51Nos résultats montrent la cohérence des catégories culturelles ainsi définies. Les catégories culturelles ne sont pas réductibles à des classifications sociales : on le voit par exemple chez les littéraires où se côtoient à peu près à égalité boursiers et héritiers.
52L’analyse les comportements politiques des membres de chaque groupe, montre une similitude, non dans l’engagement à droite ou à gauche, mais dans la façon de concevoir le rôle du Parlement et celui des parlementaires. Ainsi le contraste est net, dans leurs carrières comme dans leurs attitudes de députés, entre l’inspecteur des finances Joseph Caillaux et l’universitaire Jacques Bardoux, qui sont pourtant issus du même milieu social, alors que l’on voit se développer une complicité paradoxale d’avocats entre un Poincaré et un Briand, que tout oppose, tant leurs milieux d’origine que leurs idéologies, leurs caractères, leurs éloquences.

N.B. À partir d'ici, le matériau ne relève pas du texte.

(* ===== verification/GoEncoding.v ===== *)
(** * crypto/hmac and encoding/base64

    HMAC-SHA256, the keyed digest of login codes and cursors, and
    [base64.RawURLEncoding], the text of tokens, both on byte strings. *)
From S2P Require Import Prelude GoText GoCrypto.
Open Scope Z_scope.

(** ** HMAC-SHA256 (RFC 2104) *)

(** The key filled up to a block of 64 bytes; a longer key is hashed first. *)
Definition hmac_key (key : string) : list Z :=
  let k := bytes (if 64 <? len key then Sum256 key else key) in
  k ++ replicate (64 - length k) 0.

Definition xor_key (pad : Z) (key : string) : string := string_of_bytes ((λ b, Z.lxor b pad) <$> hmac_key key).

(** [hmac.New(sha256.New, key)], written [msg] and summed. *)
Definition HMAC_Sum256 (key msg : string) : string :=
  Sum256 (xor_key 0x5c key +:+ Sum256 (xor_key 0x36 key +:+ msg)).

(** RFC 4231, test case 2. *)
Lemma HMAC_rfc4231 :
  bytes (HMAC_Sum256 "Jefe" "what do ya want for nothing?") =
  [0x5b; 0xdc; 0xc1; 0x46; 0xbf; 0x60; 0x75; 0x4e; 0x6a; 0x04; 0x24; 0x26; 0x08; 0x95; 0x75; 0xc7;
   0x5a; 0x00; 0x3f; 0x08; 0x9d; 0x27; 0x39; 0x83; 0x9d; 0xec; 0x58; 0xb9; 0x64; 0xec; 0x38; 0x43].
Proof. vm_compute. reflexivity. Qed.

Lemma len_HMAC key msg : len (HMAC_Sum256 key msg) = 32.
Proof. apply len_Sum256. Qed.

(** ** Base64 with the URL alphabet, unpadded *)

Definition b64_char (v : Z) : Z :=
  if v <? 26 then 65 + v else if v <? 52 then 97 + (v - 26) else if v <? 62 then 48 + (v - 52) else if v =? 62 then 45 else 95.

Definition b64_value (c : Z) : option Z :=
  if in_range 65 90 c then Some (c - 65)
  else if in_range 97 122 c then Some (c - 97 + 26)
  else if in_range 48 57 c then Some (c - 48 + 52)
  else if c =? 45 then Some 62 else if c =? 95 then Some 63 else None.

(** Bytes to six-bit digits, and back: the bits left over at the end are zero
    when written and ignored when read. *)
Fixpoint b64_digits (l : list Z) : list Z :=
  match l with
  | a :: b :: c :: l => a / 4 :: (a mod 4) * 16 + b / 16 :: (b mod 16) * 4 + c / 64 :: c mod 64 :: b64_digits l
  | [a; b] => [a / 4; (a mod 4) * 16 + b / 16; (b mod 16) * 4]
  | [a] => [a / 4; (a mod 4) * 16]
  | [] => []
  end.

Fixpoint b64_bytes (l : list Z) : option (list Z) :=
  match l with
  | w :: x :: y :: z :: l => (λ r, w * 4 + x / 16 :: (x mod 16) * 16 + y / 4 :: (y mod 4) * 64 + z :: r) <$> b64_bytes l
  | [w; x; y] => Some [w * 4 + x / 16; (x mod 16) * 16 + y / 4]
  | [w; x] => Some [w * 4 + x / 16]
  | [_] => None
  | [] => Some []
  end.

Definition EncodeToString (b : list Z) : string := string_of_bytes (b64_char <$> b64_digits b).

(** Line breaks are skipped, as the decoder does. *)
Definition line_break (b : Z) : bool := (b =? 10) || (b =? 13).

Definition DecodeString (s : string) : option (list Z) :=
  mapM b64_value (List.filter (λ b, negb (line_break b)) (bytes s)) ≫= b64_bytes.

Definition is_byte (b : Z) : Prop := 0 ≤ b < 256.

(** What holds of every number below [n] holds where it computes. *)
Lemma below_forall (n : nat) (p : Z → bool) :
  forallb p (seqZ 0 (Z.of_nat n)) = true → ∀ z, 0 ≤ z < Z.of_nat n → p z = true.
Proof. intros H z Hz. rewrite forallb_forall in H. apply H, list_elem_of_In, elem_of_seqZ. lia. Qed.

Lemma b64_value_char v : 0 ≤ v < 64 → b64_value (b64_char v) = Some v ∧ line_break (b64_char v) = false ∧ is_byte (b64_char v).
Proof.
  intros Hv. pose (p := λ v, bool_decide (b64_value (b64_char v) = Some v) && negb (line_break (b64_char v)) && (0 <=? b64_char v) && (b64_char v <? 256)).
  assert (Hp : p v = true) by (by apply (below_forall 64)). unfold p in Hp. bool_prop. unfold is_byte. by split_and!.
Qed.

(** Three bytes at a time. *)
Lemma by_threes (P : list Z → Prop) :
  P [] → (∀ a, P [a]) → (∀ a b, P [a; b]) → (∀ a b c l, P l → P (a :: b :: c :: l)) → ∀ l, P l.
Proof.
  intros H0 H1 H2 H3. fix IH 1. intros [|a [|b [|c l]]]; [done|apply H1|apply H2|apply H3, IH].
Qed.

Ltac byte_arith := unfold is_byte in *; Z.to_euclidean_division_equations; lia.

Lemma b64_digits_range l : Forall is_byte l → Forall (λ v, 0 ≤ v < 64) (b64_digits l).
Proof.
  induction l as [|a|a b|a b c l IH] using by_threes; cbn [b64_digits]; rewrite ?Forall_cons; intros Hl; [done|..].
  - destruct Hl as [? _]. split_and!; [byte_arith..|done].
  - destruct Hl as (? & ? & _). split_and!; [byte_arith..|done].
  - destruct Hl as (? & ? & ? & ?). split_and!; [byte_arith..|by apply IH].
Qed.

Lemma b64_bytes_digits l : Forall is_byte l → b64_bytes (b64_digits l) = Some l.
Proof.
  induction l as [|a|a b|a b c l IH] using by_threes; cbn [b64_digits b64_bytes]; rewrite ?Forall_cons; intros Hl; [done|..].
  - destruct Hl as [? _]. do 2 f_equal. byte_arith.
  - destruct Hl as (? & ? & _). do 2 f_equal; [byte_arith|]. f_equal. byte_arith.
  - destruct Hl as (? & ? & ? & ?). rewrite IH by done. cbn [fmap option_fmap option_map]. f_equal. f_equal; [byte_arith|].
    f_equal; [byte_arith|]. f_equal. byte_arith.
Qed.

Lemma length_digits l : Z.of_nat (length (b64_digits l)) = (4 * Z.of_nat (length l) + 2) / 3.
Proof. induction l as [|a|a b|a b c l IH] using by_threes; cbn [b64_digits length]; [done..|]. rewrite !Nat2Z.inj_succ, IH. byte_arith. Qed.

Lemma bytes_of_string l : Forall is_byte l → bytes (string_of_bytes l) = l.
Proof. induction 1 as [|b l Hb _ IH]; [done|]. cbn [string_of_bytes bytes]. by rewrite IH, byte_of_chr. Qed.

Lemma bytes_EncodeToString b : Forall is_byte b → bytes (EncodeToString b) = b64_char <$> b64_digits b.
Proof.
  intros Hb%b64_digits_range. unfold EncodeToString. apply bytes_of_string, Forall_fmap. eapply Forall_impl; [exact Hb|].
  intros v Hv. by apply b64_value_char.
Qed.

Lemma len_EncodeToString b : Forall is_byte b → len (EncodeToString b) = (4 * Z.of_nat (length b) + 2) / 3.
Proof. intros Hb. unfold len. by rewrite <- length_bytes, bytes_EncodeToString, length_fmap, length_digits. Qed.

(** Decoding what was encoded gives it back. *)
Lemma DecodeString_Encode b : Forall is_byte b → DecodeString (EncodeToString b) = Some b.
Proof.
  intros Hb. unfold DecodeString. rewrite bytes_EncodeToString by done. pose proof (b64_digits_range b Hb) as Hd.
  assert (Hf : List.filter (λ b, negb (line_break b)) (b64_char <$> b64_digits b) = b64_char <$> b64_digits b).
  { induction Hd as [|v l Hv _ IH]; [done|]. cbn [fmap list_fmap List.filter]. destruct (b64_value_char v Hv) as (_ & -> & _). by rewrite IH. }
  rewrite Hf. assert (Hm : mapM b64_value (b64_char <$> b64_digits b) = Some (b64_digits b)).
  { apply mapM_Some. clear Hf. induction Hd as [|v l Hv _ IH]; constructor; [by apply b64_value_char|done]. }
  rewrite Hm. cbn [mbind option_bind]. by apply b64_bytes_digits.
Qed.
(* ===== verification/Shared.v ===== *)
(** * The shared kernel (src/internal/shared)

    The value objects every module agrees on: typed IDs, half-open intervals,
    money in minor units, bilingual text, Saudi mobile numbers, map points,
    and the city and category reference lists. *)
From S2P Require Import Prelude GoTime GoText.
From Stdlib Require Import SpecFloat DecimalString DecimalN.
Open Scope Z_scope.

(** ** Typed IDs (id.go) *)

(** A [uuid.UUID] as its sixteen bytes read as one number; [uuid.Nil] is 0. *)
Abbreviation UUID := N.

Record ID (T : Type) : Type := MkID { value : UUID }.
Arguments MkID {T} value.
Arguments value {T} _.

Inductive UserTag : Type := .
Inductive BusinessTag : Type := .
Inductive BranchTag : Type := .
Inductive StaffTag : Type := .
Inductive MediaTag : Type := .
Inductive ServiceTag : Type := .
Inductive AppointmentTag : Type := .

Abbreviation UserID := (ID UserTag).
Abbreviation BusinessID := (ID BusinessTag).
Abbreviation BranchID := (ID BranchTag).
Abbreviation StaffID := (ID StaffTag).
Abbreviation MediaID := (ID MediaTag).
Abbreviation ServiceID := (ID ServiceTag).
Abbreviation AppointmentID := (ID AppointmentTag).

#[export] Instance ID_eq_dec T : EqDecision (ID T).
Proof. solve_decision. Defined.
#[export] Instance ID_countable T : Countable (ID T).
Proof. refine (inj_countable' value MkID _). by intros []. Defined.

Definition ID_IsZero {T} (id : ID T) : bool := bool_decide (value id = 0%N).

(** What the program relies on in github.com/google/uuid: the canonical text
    is one-to-one, and parsing it gives the UUID back. *)
Class UuidLib := {
  uuid_parse : string → option UUID;
  uuid_string : UUID → string;
  uuid_parse_string u : uuid_parse (uuid_string u) = Some u;
}.

Inductive id_error := ErrInvalidID.

Definition ParseID {T} `{UuidLib} (s : string) : res id_error (ID T) :=
  match uuid_parse s with
  | None => Err ErrInvalidID
  | Some u => if bool_decide (u = 0%N) then Err ErrInvalidID else Ok (MkID u)
  end.
(* ===== verification/SchedDate.v ===== *)
(** * Calendar dates (src/internal/scheduling/domain/date.go) *)
From S2P Require Import Prelude GoTime GoText GoDate SchedWeekly.
Open Scope Z_scope.

Record Date := MkDate { Year : Z; Month : Z; DayOfMonth : Z }.

#[export] Instance Date_eq_dec : EqDecision Date.
Proof. solve_decision. Defined.
#[export] Instance Date_countable : Countable Date.
Proof.
  refine (inj_countable' (λ d, (Year d, Month d, DayOfMonth d)) (λ p, MkDate p.1.1 p.1.2 p.2) _). by intros [].
Defined.

Definition date_of_triple (p : Z * Z * Z) : Date := MkDate p.1.1 p.1.2 p.2.

(** [DateOf(t)], for a [t] in location [loc]. *)
Definition DateOf (loc : Location) (t : time) : Date := date_of_triple (local_date loc t).

Definition ParseDate (s : string) : res sched_error Date :=
  match parse_date_only s with
  | None => Err ErrInvalidDate
  | Some p => Ok (date_of_triple p)
  end.

Definition Date_String (d : Date) : string := format_date (Year d) (Month d) (DayOfMonth d).

Definition midnightUTC (d : Date) : time := date (Year d) (Month d) (DayOfMonth d) 0 0 0 0 UTC.

Definition Weekday (d : Date) : Z := weekday_of_days (local_day UTC (midnightUTC d)).

(** [t.AddDate(0, 0, n)] in UTC. *)
Definition AddDate_days (t : time) (n : Z) : time :=
  let '(y, m, d) := local_date UTC t in
  date y m (d + n) (local_hour UTC t) (local_minute UTC t) (local_second UTC t) (nanosecond t) UTC.

Definition AddDays (d : Date) (n : Z) : Date := DateOf UTC (AddDate_days (midnightUTC d) n).

(** [time.Compare] of the two midnights. *)
Definition Date_Compare (d o : Date) : Z :=
  if midnightUTC d <? midnightUTC o then -1 else if midnightUTC o <? midnightUTC d then 1 else 0.

Definition At (d : Date) (minute : Z) (loc : Location) : time :=
  date (Year d) (Month d) (DayOfMonth d) 0 minute 0 0 loc.

(** ** Dates are day numbers *)

Definition valid_date (d : Date) : Prop := valid_civil (Year d) (Month d) (DayOfMonth d).

#[export] Instance valid_date_dec d : Decision (valid_date d).
Proof. unfold valid_date. apply _. Defined.

Definition day_number (d : Date) : Z := days_of_civil (Year d) (Month d) (DayOfMonth d).
Definition date_of_day (n : Z) : Date := date_of_triple (civil_of_days n).

Lemma date_of_day_valid n : valid_date (date_of_day n).
Proof. unfold valid_date, date_of_day. pose proof (civil_valid n). by destruct (civil_of_days n) as [[]]. Qed.

Lemma day_number_date_of_day n : day_number (date_of_day n) = n.
Proof. unfold day_number, date_of_day. pose proof (civil_inv n). by destruct (civil_of_days n) as [[]]. Qed.

Lemma date_of_day_number d : valid_date d → date_of_day (day_number d) = d.
Proof. intros H. unfold date_of_day, day_number. rewrite days_inv by done. by destruct d. Qed.

Lemma day_number_inj d o : valid_date d → valid_date o → day_number d = day_number o → d = o.
Proof. intros Hd Ho E. by rewrite <- (date_of_day_number d), <- (date_of_day_number o), E. Qed.

(** Nanoseconds in a day. *)
Definition Day_ns : Z := secs_per_day * Second.

Lemma midnightUTC_valid d : valid_date d → midnightUTC d = day_number d * Day_ns.
Proof. intros [Hm _]. unfold midnightUTC, day_number, Day_ns. rewrite date_utc by done. lia. Qed.

Lemma local_day_midnight d : valid_date d → local_day UTC (midnightUTC d) = day_number d.
Proof.
  intros H. rewrite midnightUTC_valid by done. apply (local_day_fixed 0). unfold Day_ns.
  assert (0 < secs_per_day * Second) by done. lia.
Qed.

Lemma DateOf_midnight d : valid_date d → DateOf UTC (midnightUTC d) = d.
Proof. intros H. unfold DateOf, local_date. rewrite local_day_midnight by done. by apply date_of_day_number. Qed.

Lemma Weekday_valid d : valid_date d → Weekday d = weekday_of_days (day_number d).
Proof. intros H. unfold Weekday. by rewrite local_day_midnight. Qed.

Lemma Date_Compare_spec d o : valid_date d → valid_date o →
  Date_Compare d o = match Z.compare (day_number d) (day_number o) with Lt => -1 | Eq => 0 | Gt => 1 end.
Proof.
  intros Hd Ho. unfold Date_Compare. rewrite !midnightUTC_valid by done. assert (0 < Day_ns) by done.
  destruct (Z.compare_spec (day_number d) (day_number o)) as [->|Hlt|Hgt].
  - by rewrite Z.ltb_irrefl.
  - by rewrite (proj2 (Z.ltb_lt _ _)) by nia.
  - rewrite (proj2 (Z.ltb_ge _ _)) by nia. by rewrite (proj2 (Z.ltb_lt _ _)) by nia.
Qed.

Lemma AddDays_day d n : valid_date d → AddDays d n = date_of_day (day_number d + n).
Proof.
  intros H. unfold AddDays, AddDate_days, local_date. rewrite local_day_midnight by done.
  pose proof (date_of_day_number d H) as E. unfold date_of_day in E.
  assert (Hc : local_secs UTC (midnightUTC d) = day_number d * 86400).
  { rewrite midnightUTC_valid by done. unfold UTC. change {| loc_first := 0; loc_tx := [] |} with (fixed_zone 0).
    rewrite local_secs_fixed. unfold Day_ns. rewrite Z.mul_assoc, Z.div_mul by done. unfold secs_per_day. lia. }
  assert (Hh : local_hour UTC (midnightUTC d) = 0).
  { unfold local_hour, secs_per_day. by rewrite Hc, Z.mod_mul. }
  assert (Hmi : local_minute UTC (midnightUTC d) = 0).
  { unfold local_minute. rewrite Hc. replace (day_number d * 86400) with (day_number d * 24 * 3600) by lia. by rewrite Z.mod_mul. }
  assert (Hs : local_second UTC (midnightUTC d) = 0).
  { unfold local_second. rewrite Hc. replace (day_number d * 86400) with (day_number d * 1440 * 60) by lia. by rewrite Z.mod_mul. }
  assert (Hn : nanosecond (midnightUTC d) = 0).
  { unfold nanosecond. rewrite midnightUTC_valid by done. unfold Day_ns. by rewrite Z.mul_assoc, Z.mod_mul. }
  rewrite Hh, Hmi, Hs, Hn. destruct (civil_of_days (day_number d)) as [[y m] dd] eqn:Ec.
  cbn in E. subst d. destruct H as [Hm _]. cbn [Year Month DayOfMonth] in *.
  unfold DateOf, local_date, date_of_day. f_equal. f_equal. apply (local_day_fixed 0).
  change UTC with (fixed_zone 0). rewrite date_fixed by done. rewrite days_of_civil_day.
  unfold day_number. cbn [Year Month DayOfMonth date_of_triple fst snd].
  unfold secs_per_day, Second, Millisecond, Microsecond. lia.
Qed.

Lemma AddDays_valid d n : valid_date d → valid_date (AddDays d n) ∧ day_number (AddDays d n) = day_number d + n.
Proof. intros H. rewrite AddDays_day by done. split; [apply date_of_day_valid|apply day_number_date_of_day]. Qed.

Lemma DateOf_valid loc t : valid_date (DateOf loc t) ∧ day_number (DateOf loc t) = local_day loc t.
Proof. unfold DateOf, local_date. split; [apply date_of_day_valid|apply day_number_date_of_day]. Qed.

(** In a fixed zone, [At] is the wall clock. *)
Lemma At_fixed d minute off :
  valid_date d → At d minute (fixed_zone off) = (day_number d * 86400 + minute * 60 - off) * Second.
Proof. intros [Hm _]. unfold At, day_number. rewrite date_fixed by done. unfold secs_per_day. lia. Qed.

(** The check [Set] makes of an override's date: only a date that exists
    prints like the day it normalises to. *)
Definition is_real_date (d : Date) : bool := bool_decide (Date_String d = Date_String (DateOf UTC (midnightUTC d))).

Lemma is_real_date_valid d : valid_date d → is_real_date d = true.
Proof. intros H. apply bool_decide_eq_true_2. by rewrite DateOf_midnight. Qed.

#[export] Hint Resolve date_of_day_valid is_real_date_valid : go.

(** Dates survive their text form and day arithmetic: a string parses
    exactly when it is the four-digit-year YYYY-MM-DD form of a date that
    exists, and then to that date; and adding days to any real date is the
    calendar's day count, month ends and leap years included, and undone by
    adding the opposite. *)
Theorem date_text_and_days s d e n :
  valid_date e →
  (ParseDate s = Ok d ↔ 0 ≤ Year d < 10000 ∧ valid_date d ∧ s = Date_String d) ∧
  day_number (AddDays e n) = day_number e + n ∧ AddDays (AddDays e n) (- n) = e ∧
  Weekday (AddDays e n) = (Weekday e + n) mod 7.
Proof.
  intros He. destruct (AddDays_valid e n He) as [Hv Hn]. split; [|split; [done|split]].
  - unfold ParseDate. destruct d as [y m dd]. unfold valid_date, Date_String. cbn [Year Month DayOfMonth].
    rewrite <- parse_format_date. destruct (parse_date_only s) as [[[y' m'] d']|]; [|done].
    unfold date_of_triple. simpl. split; by intros [= -> -> ->].
  - rewrite AddDays_day by done. rewrite Hn. replace (_ + _) with (day_number e) by lia. by apply date_of_day_number.
  - rewrite !Weekday_valid, Hn by done. unfold weekday_of_days. rewrite Zplus_mod_idemp_l. f_equal. lia.
Qed.

Lemma date_text_and_days_witness :
  day_number (AddDays (MkDate 2028 2 28) 2) = day_number (MkDate 2028 2 28) + 2 ∧
  AddDays (AddDays (MkDate 2028 2 28) 2) (-2) = MkDate 2028 2 28.
Proof.
  assert (Hv : valid_date (MkDate 2028 2 28)) by (apply (bool_decide_eq_true_1 _); reflexivity).
  destruct (date_text_and_days "2028-02-28" (MkDate 2028 2 28) (MkDate 2028 2 28) 2 Hv) as (_ & H1 & H2 & _).
  split; [exact H1|exact H2].
Defined.

Example feb_29_2028 : AddDays (MkDate 2028 2 28) 1 = MkDate 2028 2 29. Proof. reflexivity. Qed.
Example feb_29_2100 : ParseDate "2100-02-29" = Err ErrInvalidDate. Proof. reflexivity. Qed.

53De façon plus générale, nous avons insisté, au long de cette étude, sur tous les indices qui montraient le rôle d’intégration et d’exclusion joué par la formation culturelle des députés ; d’une génération à l’autre, celle-ci tend à s’identifier de plus en plus, aux savoirs transmis par le lycée et par l’université. La diversité des formations jointe à l’âpreté du combat politique exacerbe la fonction discriminante de la culture : tous les moyens sont bons pour disqualifier l’adversaire. D’où l’importance prise par le critère culturel dans les jugements portés par des journalistes ou des collègues sur les vedettes de la tribune, et en particulier dans les savoureux portraits journalistiques. On y trouve toujours les quatre mêmes qualités dont l’importance ou l’absence mesurent la valeur du personnage décrit : l’éloquence et la culture y tiennent une place au moins aussi importante que l’intelligence et la probité.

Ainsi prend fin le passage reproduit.